Monday, 18 July 2011

Proximity, Distance and Attachment

One of the key features of Bowlby's attachment theory is the importance it places on 'proximity' (between mother and child, between patient and carer, etc). But citing proximity is not really an explanation - just the identification of an observed pattern.

Understanding proximity is important to understanding learning technology. The experience of being close to people is the most profound experience we have as human beings: closeness is the essence of love. Technology, however, is fundamentally concerned with distance; it deals with the issue of 'closeness' as a an organisational problem (we can't all be physically close to our teachers!), and articulates a range of views where it is not the closeness that counts, but the communications that take place that matters. However, educational technologists have struggled to persuade their colleagues that this is indeed the case!

This isn't just Luddism on the part of those who resist. It is an instinctive reaction that something important is lost when the closeness is lost. The first question regarding this view is: "what might be lost". Those aspects of direct sense (smell, touch, taste) are obviously inaccessible in the case of distance relations. The question we have is "what is the impact of losing these senses?"

Because our tendency is to reduce human engagement (particularly academic engagement) to the logical content of communications (because this is the only part of communication which we can easily rationalise), we don't have the vocabulary to articulate differences in those aspects of proximal communication which may or may not be fundamental to the process: we simply can't discuss it.

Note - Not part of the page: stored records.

(** How the retry loop around one call ends: with the call accepted, which
    is then its last call; with the error it makes itself, which has no
    code; or with the fault the server gave to the login of a reconnect,
    which is then its last call. *)
Lemma attempts_ends (v : Version) (P : Provider) (c : Call) (retries : nat) :
  forall remaining attempt last s,
    let r := attempts (catchBlockOf v P) (call c) retries remaining attempt last s in
    match out r with
    | Returned _ =>
        exists before,
          netCalls (emitted r) = (before ++ [c])%list
          /\ forall e, nth_error s (length before) <> Some (Fail e)
    | Threw e =>
        codeOf e = None
        \/ exists before,
            netCalls (emitted r) = (before ++ [Access (reconnectOptions P)])%list
            /\ nth_error s (length before) = Some (Fail e)
    end.
Proof.
  induction remaining as [|k IH]; intros attempt last s; cbv zeta.
  - cbn [attempts throw out]. now left.
  - cbn [attempts]. unfold tryCatch.
    destruct s as [|[p|e0] s1].
    + cbn [call out emitted]. exists []. split; [reflexivity|]. discriminate.
    + cbn [call out emitted]. exists []. split; [reflexivity|]. discriminate.
    + cbn [call out emitted final]. unfold bind.
      pose proof (metered_catchBlockOf v P retries attempt e0 s1) as Mt.
      pose proof (@catchBlockOf_refused v P retries attempt e0 s1) as Rf.
      destruct (out (catchBlockOf v P retries attempt e0 s1)) as [l|e1].
      * specialize (IH (attempt + 1) (Some l)
                       (final (catchBlockOf v P retries attempt e0 s1))).
        cbv zeta in IH. cbn [out emitted].
        set (rest := attempts (catchBlockOf v P) (call c) retries k (attempt + 1) (Some l)
                              (final (catchBlockOf v P retries attempt e0 s1))) in *.
        set (ct := netCalls (emitted (catchBlockOf v P retries attempt e0 s1))) in *.
        rewrite Mt in IH.
        destruct (out rest) as [a|e].
        -- destruct IH as [before [E N]].
           exists (c :: ct ++ before)%list. split.
           ++ rewrite !netCalls_app. fold ct. rewrite E.
              cbn [netCalls flat_map app]. now rewrite <- app_assoc.
           ++ intros e. specialize (N e). rewrite nth_error_skipn_add in N.
              cbn [length nth_error]. now rewrite length_app.
        -- destruct IH as [IH|[before [E N]]]; [now left | right].
           exists (c :: ct ++ before)%list. split.
           ++ rewrite !netCalls_app. fold ct. rewrite E.
              cbn [netCalls flat_map app]. now rewrite <- app_assoc.
           ++ rewrite nth_error_skipn_add in N.
              cbn [length nth_error]. now rewrite length_app.
      * cbn [out emitted]. right. destruct (Rf e1 eq_refl) as [E N].
        exists [c; Close]. split.
        -- rewrite netCalls_app, E. reflexivity.
        -- exact N.
Qed.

Bringing Bowlby's theory into the picture, we might consider the role of those senses, which all depend on proximity, to the processes of attachment. Because as Bowlby tells us attachment is the fundamental feature of the relationship between care-givers and care-receivers. His feedback mechanism identifies proximity as the important factor, but does not consider the essence of proximity and in particular how the senses that are most acute in a proximal situation work with the feedback mechanisms of attachment.

I think we can do better than this, and postulating a sensual as well as a 'rational' channel for communication is a possibly fruitful approach. However, what might this mean? (I remember as a child Simon Groom on Blue Peter advocating 'Smellyvision' as a way of conveying the essence of their cookery demonstrations!). I think that would be a bit silly.  But at the same time, what may well be going on is the multiple descriptions of the world (multiple articulations) from which meaning (which - and here's a thought - might be a synonym for 'attachment'...?) is connoted. It may not matter what form those descriptions take: smell, visual, auditory, haptic... What may matter is that there are a number of them.

So this comes back to the idea that we somehow need to model connotation. The idea that we might be able to model 'meaning' as 'attaching' is very intriguing!

1 comment:

Astrid Johnson said...

The closeness thing is also Luhmann, isn't it.